Saturday 3 September 2016

#BookReview - Six-Gun Snow White (#ReadThemAllThon)

  
Title: Six-Gun Snow White
Author: Catherynne M. Valente 
Publisher: Saga Press
Published: February 28, 2013
Number of Pages: 160
Genre(s): Western, Fractured Fairy-tale
Date Read: August 18-21, 2016
Acquired: Bookoutlet.ca


Summary: 


There are no dark and enchanted forests on the American Frontier; there are mines and ranches and big, open wild places. In the Old West there's danger around every corner, but money a plenty if you know how to make it, and money can get you power, which gets you anything you want. This is a lesson a Nevada Silver Baron learned well. When Mr. H came to Montana he found himself transfixed by a beautiful Cree woman, and he wanted her, he wanted her bad. So he did whatever was necessary until he got her. Gun That Sings died as her daughter came into the world, and I suspect that this is a crime her father never fully forgave her for. Oh he loved her right enough in his own way, but not enough to ever own up to the fact that she was in actual his daughter.
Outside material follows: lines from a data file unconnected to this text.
(** Once the request is built and the client has an HTTP client, the call
    hands the request to it, exactly once, and classifies its answer. *)
Lemma doAPIRequestReader_run c sent method url data etag opts rq Do :
  doAPIRequestReader_request c method url data opts = Returns (inl rq) →
  Client.HTTPClient c = Some Do →
  call (doAPIRequestReader method url data etag opts) c sent
  = (doAPIRequestReader_result (Do rq).1 (Do rq).2, mkWorld c (sent ++ [rq])).
Proof.
  intros Hrq HDo.
  unfold call, doAPIRequestReader, mbind, M_bind, receiver, lift, send. simpl.
  rewrite Hrq, HDo. simpl. by destruct (Do rq) as [rp err].
Qed.

(** When [http.NewRequest] refuses the method or the URL, nothing is sent. *)
Lemma doAPIRequestReader_refused c sent method url data etag opts err :
  http_NewRequest method url data = inr err →
  call (doAPIRequestReader method url data etag opts) c sent
  = (Returns (None, Some err), mkWorld c sent).
Proof.
  intros Hnew.
  unfold call, doAPIRequestReader, doAPIRequestReader_request,
    mbind, M_bind, receiver, lift, mret, M_ret. simpl.
  by rewrite Hnew.
Qed.

(** What is made of an answer whose body cannot be read to its end: the
    read error, wrapped, and the response with its body closed. *)
Lemma doAPIRequestReader_result_read_error rp body e :
  StatusMultipleChoices ≤ http_Response.StatusCode rp →
  http_Response.StatusCode rp ≠ StatusNotModified →
  http_Response.Body rp = Some body →
  Stream.fault body = Some e →
  doAPIRequestReader_result (Some rp) None
  = Returns (Some (http_Response.mk (http_Response.StatusCode rp) (http_Response.Header rp)
                                    (Some (Stream.mk [] (Some e) true))),
             Some (wrapError ("error when parsing response with code "
                              +:+ fmt_d (http_Response.StatusCode rp)
                              +:+ ": " +:+ error_Error e) e)).
Proof.
  intros Hge Hne Hbody Hfault. unfold doAPIRequestReader_result.
  rewrite bool_decide_eq_false_2, bool_decide_eq_true_2 by done.
  rewrite Hbody. simpl. unfold drain_and_close. simpl. by rewrite Hfault.
Qed.

(** C5. When the HTTP client answers the request with a response of status
    304 and no error, the call returns that response with a nil error: the
    very response it was given, body unread and open as it arrived.  The
    test for 304 comes before the test for 300 and above. *)
Theorem not_modified_returned_unread c sent method url data etag opts rq Do rp :
  doAPIRequestReader_request c method url data opts = Returns (inl rq) →
  Client.HTTPClient c = Some Do →
  Do rq = (Some rp, None) →
  http_Response.StatusCode rp = StatusNotModified →
  (call (doAPIRequestReader method url data etag opts) c sent).1 = Returns (Some rp, None).
Proof.
  intros Hrq HDo Hanswer H304.
  rewrite (doAPIRequestReader_run _ _ _ _ _ _ _ _ _ Hrq HDo), Hanswer. simpl.
  unfold doAPIRequestReader_result. by rewrite bool_decide_eq_true_2.
Qed.

(** C6. When the HTTP client answers the request with an error, or with no
    response, the call returns that error and a nil response. *)
Theorem transport_failure_returns_no_response c sent method url data etag opts rq Do
    (rp : option http_Response.t) (err : option error) :
  doAPIRequestReader_request c method url data opts = Returns (inl rq) →
  Client.HTTPClient c = Some Do →
  Do rq = (rp, err) →
  is_Some err ∨ rp = None →
  (call (doAPIRequestReader method url data etag opts) c sent).1 = Returns (None, err).
Proof.
  intros Hrq HDo Hanswer Hfail.
  rewrite (doAPIRequestReader_run _ _ _ _ _ _ _ _ _ Hrq HDo), Hanswer. simpl.
  unfold doAPIRequestReader_result.
  destruct Hfail as [[e ->] | ->]; [done|]. by destruct err.
Qed.

(** C4, amended. When the HTTP client answers the request with a response
    of status 300 or above, other than 304, whose body is there and is read
    to its end without a read error, the call returns the response with its
    status code and headers, its body drained and closed, and the error
    [RequestReaderError] holding exactly the bytes of the body. *)
Theorem error_status_returns_body c sent method url data etag opts rq Do rp body :
  doAPIRequestReader_request c method url data opts = Returns (inl rq) →
  Client.HTTPClient c = Some Do →
  Do rq = (Some rp, None) →
  StatusMultipleChoices ≤ http_Response.StatusCode rp →
  http_Response.StatusCode rp ≠ StatusNotModified →
  http_Response.Body rp = Some body →
  Stream.fault body = None →
  (call (doAPIRequestReader method url data etag opts) c sent).1
  = Returns (Some (http_Response.mk (http_Response.StatusCode rp) (http_Response.Header rp)
                                    (Some (Stream.mk [] None true))),
             Some (RequestReaderError (Stream.pending body))).
Proof.
  intros Hrq HDo Hanswer Hge Hne Hbody Hfault.
  rewrite (doAPIRequestReader_run _ _ _ _ _ _ _ _ _ Hrq HDo), Hanswer. simpl.
  unfold doAPIRequestReader_result.
  rewrite bool_decide_eq_false_2, bool_decide_eq_true_2 by done.
  rewrite Hbody. simpl. unfold drain_and_close. simpl. by rewrite Hfault.
Qed.

End transport.

(* ================================================================== *)
(** ** The transport: the headers of the request *)
(* ================================================================== *)

Section request_headers.
Context `{GoLib}.
Implicit Types (c : Client.t) (rq : http_Request.t) (opts : list requestOption)
  (entries : list (string * string)) (m : gmap string (list string)).

Lemma set_headers_Some entries m :
  set_headers entries (Some m) = Returns (Some (set_all entries m)).
Proof.
  revert m. induction entries as [|[k v] entries IH]; intros m; [done|]. apply IH.
Qed.

Lemma set_headers_inv entries h h' :
  set_headers entries h = Returns h' →
  (entries = [] ∧ h' = h) ∨ (∃ m, h = Some m ∧ h' = Some (set_all entries m)).
Proof.
  destruct h as [m|].
  - rewrite set_headers_Some. intros [= <-]. right. by exists m.
  - destruct entries as [|[k v] entries]; simpl; [intros [= <-]; by left | done].
Qed.

(** A key that no entry canonicalises to keeps its values. *)
Lemma lookup_set_all_miss entries m key :
  (∀ k v, (k, v) ∈ entries → CanonicalMIMEHeaderKey k ≠ key) →
  set_all entries m !! key = m !! key.
Proof.
  revert m. induction entries as [|[k v] entries IH]; intros m Hmiss; [done|].
  unfold set_all in *. simpl. rewrite IH.
  - apply lookup_insert_ne. apply (Hmiss k v). by left.
  - intros k' v' Hin. apply (Hmiss k' v'). by right.
Qed.

(** A key that the entries agree on ends up with the entry's value alone. *)
Lemma lookup_set_all_hit entries m k v :
  (∀ k' v', (k', v') ∈ entries →
            CanonicalMIMEHeaderKey k' = CanonicalMIMEHeaderKey k → v' = v) →
  m !! CanonicalMIMEHeaderKey k = Some [v] ∨ (k, v) ∈ entries →
  set_all entries m !! CanonicalMIMEHeaderKey k = Some [v].
Proof.
  revert m. induction entries as [|[k0 v0] entries IH]; intros m Hagree Hin.
  - destruct Hin as [?|Hin]; [done | by apply elem_of_nil in Hin].
  - unfold set_all in *. simpl. apply IH.
    + intros k' v' Hin'. apply Hagree. by right.
    + destruct (decide (CanonicalMIMEHeaderKey k0 = CanonicalMIMEHeaderKey k)) as [Heq|Hne].
      * left. rewrite Heq, lookup_insert_eq.
        by rewrite (Hagree k0 v0 ltac:(by left) Heq).
      * destruct Hin as [Hm|Hin].
        -- left. by rewrite lookup_insert_ne.
        -- apply elem_of_cons in Hin as [[= -> ->]|Hin]; [done | by right].
Qed.

(** The entries a [range] loop visits are the entries of the map. *)
Lemma elem_of_range_order (hm : gmap string string) k v :
  (k, v) ∈ range_order hm ↔ hm !! k = Some v.
Proof. rewrite (range_order_perm hm). apply elem_of_map_to_list. Qed.

(** The steps that lead to a built request. *)
Lemma doAPIRequestReader_request_inv c method url data opts rq :
  doAPIRequestReader_request c method url data opts = Returns (inl rq) →
  ∃ rq0 rq1 h1 h2,
    http_NewRequest method url data = inl rq0
    ∧ apply_opts opts rq0 = Returns rq1
    ∧ match Client.HTTPHeader c with
      | Some hm =>
          if bool_decide (0 < size hm)%nat
          then set_headers (range_order hm) (http_Request.Header rq1)
          else Returns (http_Request.Header rq1)
      | None => Returns (http_Request.Header rq1)
      end = Returns h1
    ∧ (if bool_decide (Client.Token c ≠ "")
       then Header_Set "Authorization" ("Bearer " +:+ Client.Token c) h1
       else Returns h1) = Returns h2
    ∧ rq = set_Header rq1 h2.
Proof.
  unfold doAPIRequestReader_request.
  destruct (http_NewRequest method url data) as [rq0|err]; [|done].
  unfold mbind, outcome_mbind. simpl.
  destruct (apply_opts opts rq0) as [rq1|] eqn:E0; [|done]. simpl.
  match goal with |- outcome_bind _ ?step = _ → _ => destruct step as [h1|] eqn:E1 end; [|done].
  simpl.
  match goal with |- outcome_bind _ ?step = _ → _ => destruct step as [h2|] eqn:E2 end; [|done].
  simpl. intros [= <-]. exists rq0, rq1, h1, h2.
  split; [done|]. split; [done|]. split; [exact E1|]. split; [exact E2|done].
Qed.

(** C3, amended. The request that the transport hands to the HTTP client
    is built in this order: the caller's options run first, on the fresh
    request; then every header of the client's [HTTPHeader] is set (for a
    client made by [NewClient], the identification header
    X-Requested-With); then, if the token is not empty, Authorization is
    set to Bearer and the token.  So the request carries the bearer token
    and the client's headers whatever the options did, and a header put by
    an option survives only under a key that the client sets nothing on. *)
Theorem client_headers_set_after_options c method url data etag opts rq :
  doAPIRequestReader_request c method url data opts = Returns (inl rq) →
  (∀ sent Do, Client.HTTPClient c = Some Do →
     wire (call (doAPIRequestReader method url data etag opts) c sent).2 = sent ++ [rq])
  ∧ ∃ rq0 rq1,
      http_NewRequest method url data = inl rq0
      ∧ apply_opts opts rq0 = Returns rq1
      ∧ (Client.Token c ≠ "" →
         Header_values (CanonicalMIMEHeaderKey "Authorization") (http_Request.Header rq)
         = Some ["Bearer " +:+ Client.Token c])
      ∧ (∀ hm k v,
           Client.HTTPHeader c = Some hm → hm !! k = Some v →
           (∀ k', is_Some (hm !! k') →
                  CanonicalMIMEHeaderKey k' = CanonicalMIMEHeaderKey k → k' = k) →
           Client.Token c = ""
           ∨ CanonicalMIMEHeaderKey k ≠ CanonicalMIMEHeaderKey "Authorization" →
           Header_values (CanonicalMIMEHeaderKey k) (http_Request.Header rq) = Some [v])
      ∧ (∀ key,
           (∀ hm k, Client.HTTPHeader c = Some hm → is_Some (hm !! k) →
                    CanonicalMIMEHeaderKey k ≠ key) →
           Client.Token c = "" ∨ key ≠ CanonicalMIMEHeaderKey "Authorization" →
           Header_values key (http_Request.Header rq)
           = Header_values key (http_Request.Header rq1)).
Proof.
  intros Hrq. split.
  { intros sent Do HDo. by rewrite (doAPIRequestReader_run _ _ _ _ _ _ _ _ _ Hrq HDo). }
  apply doAPIRequestReader_request_inv in Hrq as (rq0 & rq1 & h1 & h2 & Hnew & Hopts & E1 & E2 & ->).
  exists rq0, rq1. split; [done|]. split; [done|]. simpl.
  (* the bearer step *)
  assert (Client.Token c ≠ "" →
          ∃ m1, h1 = Some m1
                ∧ h2 = Some (<[CanonicalMIMEHeaderKey "Authorization"
                               := ["Bearer " +:+ Client.Token c]]> m1)) as Hbearer.
  { intros Htok. rewrite bool_decide_eq_true_2 in E2 by done.
    destruct h1 as [m1|]; [|done]. injection E2 as <-. by exists m1. }
  assert (Client.Token c = "" → h2 = h1) as Hnobearer.
  { intros Htok. rewrite bool_decide_eq_false_2 in E2 by (by intros ?). by injection E2. }
  (* the values under [key] after the bearer step, away from Authorization *)
  assert (∀ key, Client.Token c = "" ∨ key ≠ CanonicalMIMEHeaderKey "Authorization" →
                 Header_values key h2 = Header_values key h1) as Hkeep.
  { intros key Hkey. destruct (decide (Client.Token c = "")) as [Htok|Htok].
    - by rewrite Hnobearer.
    - destruct Hkey as [?|Hkey]; [done|].
      destruct (Hbearer Htok) as (m1 & -> & ->). simpl. by apply lookup_insert_ne. }
  split; [|split].
  - intros Htok. destruct (Hbearer Htok) as (m1 & -> & ->). simpl. apply lookup_insert_eq.
  - intros hm k v Hhm Hk Huniq Hkey. rewrite Hkeep by done.
    rewrite Hhm in E1.
    assert ((k, v) ∈ range_order hm) as Hin by by apply elem_of_range_order.
    rewrite bool_decide_eq_true_2 in E1.
    2:{ destruct (size hm) eqn:Es; [|lia].
        apply map_size_empty_inv in Es. subst hm. by rewrite lookup_empty in Hk. }
    apply set_headers_inv in E1 as [[Hnil _]|(m0 & _ & ->)].
    { rewrite Hnil in Hin. by apply elem_of_nil in Hin. }
    simpl. apply lookup_set_all_hit; [|by right].
    intros k' v' Hin' Hcanon. apply elem_of_range_order in Hin'.
    assert (k' = k) as -> by (apply Huniq; [by rewrite Hin'|done]). congruence.
  - intros key Hmiss Hkey. rewrite Hkeep by done.
    destruct (Client.HTTPHeader c) as [hm|] eqn:Hhm; simpl in E1; [|by injection E1 as <-].
    destruct (bool_decide (0 < size hm)%nat); [|by injection E1 as <-].
    apply set_headers_inv in E1 as [[_ ->]|(m0 & -> & ->)]; [done|].
    simpl. apply lookup_set_all_miss.
    intros k v Hin. apply elem_of_range_order in Hin. apply (Hmiss hm k); [done|].
    by rewrite Hin.
Qed.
This is the story of that half-native half-white girl's life, a girl who has no real place in the world.

After a childhood spent hidden away and trotted out as an exotic oddity like the animals in her personal zoo a very wicked stepmother comes into her life. That mean, strange woman decided to name her Snow White to mock her for the white skin she'd never have. She brings wondrous and inexplicable magic into Snow White's life driving Snow White to run away and try and fend for herself in the wild frontier. Her step mother wants her out of the way and will stop at nothing to find her and end her life. Along the way Snow White meets unlikely allies and learns some harsh life lessons.

Review:

I had really high hopes for this book going into it. I expect that is why I have ultimately decided to rate it so low, because it just let me down so hard. How could I not have been excited? Snow White with guns and the wild, wild west! Seriously what's not to love about that concept? Unfortunately, for me, the content did not live up to the hyper of that concept. When I came across this book while browsing bookoutlet.ca my eyes went wide with excitement, I love re-tellings and adaptations and I absolutely loved the take on Taming of the Shrew as a Western that I saw on stage in high school so I was hopeful that this would be along those same lines. I was expecting the same fairy tale that I am familiar with to just be uprooted from its original time and replanted in the 19th century American frontier, I mean the dwarfs were miners how perfect would that have been? But that is not what this book is, so if you pick up this book with those same expectations that I had then you're probably not going to like it that much.

This book is simultaneously too short and too long. It's too long because it spends so very much time building up to the familiar events of Snow White running away and living with seven kindly strangers, who in this case are seven outlaws. Then once she finally reaches that point on page 103 the story becomes entirely too rushed to get to the climax and we barely even get to know these strangers in any real sense! We start the story in this novel with Snow White's conception and birth, we get to see her whole childhood growing up as a half-Cree, half-White girl whose father is ashamed of her but also does seem to love her and care about her in his own way (he wants her to be a secret and doesn't tell anyone she's his daughter, but in general she wants for absolutely nothing). Eventually the cruel stepmother shows up with the "magic" mirror (which even by the end I still didn't 100% understand, it was a very strange magic mirror) that she uses to spy on Snow White as she grows up. We never actually find out Snow White's real name, Snow White is a cruel mocking name bestowed on her by the step mother. The one really good thing that I liked about this version of the Snow White character compared to other versions I have read or watched is that she was strong enough and clever enough to take care of herself and make her own way for quite awhile before she joined up with the 7 strangers (who are also women in this book - it's a very female driven novel!).

The imagery and descriptions in this book are beautiful, that's one of the things it really has going for it. It's well written, it's written in the first person point of view and Snow White is the narrator and she does a pretty good job of it for a character that really doesn't know what's going around her a good 75% of the time and who doesn't have enough knowledge of the world or magic to really understand everything she encounters. The narrators limits are also therefore the readers, the reason we walk away with no real understanding of the mirrors magic is because Snow White doesn't understand it. And I'm still not 100% certain what happened at the ending...time travel? That comes completely out of nowhere and makes no sense to me.

Overall if you're a fan of traditional Snow White I'd say skip it. If you're a fan of experimental works check it out. I honestly feel like it would have made a better graphic novel than it did a novel. This story feels much better suited to a visual medium to me.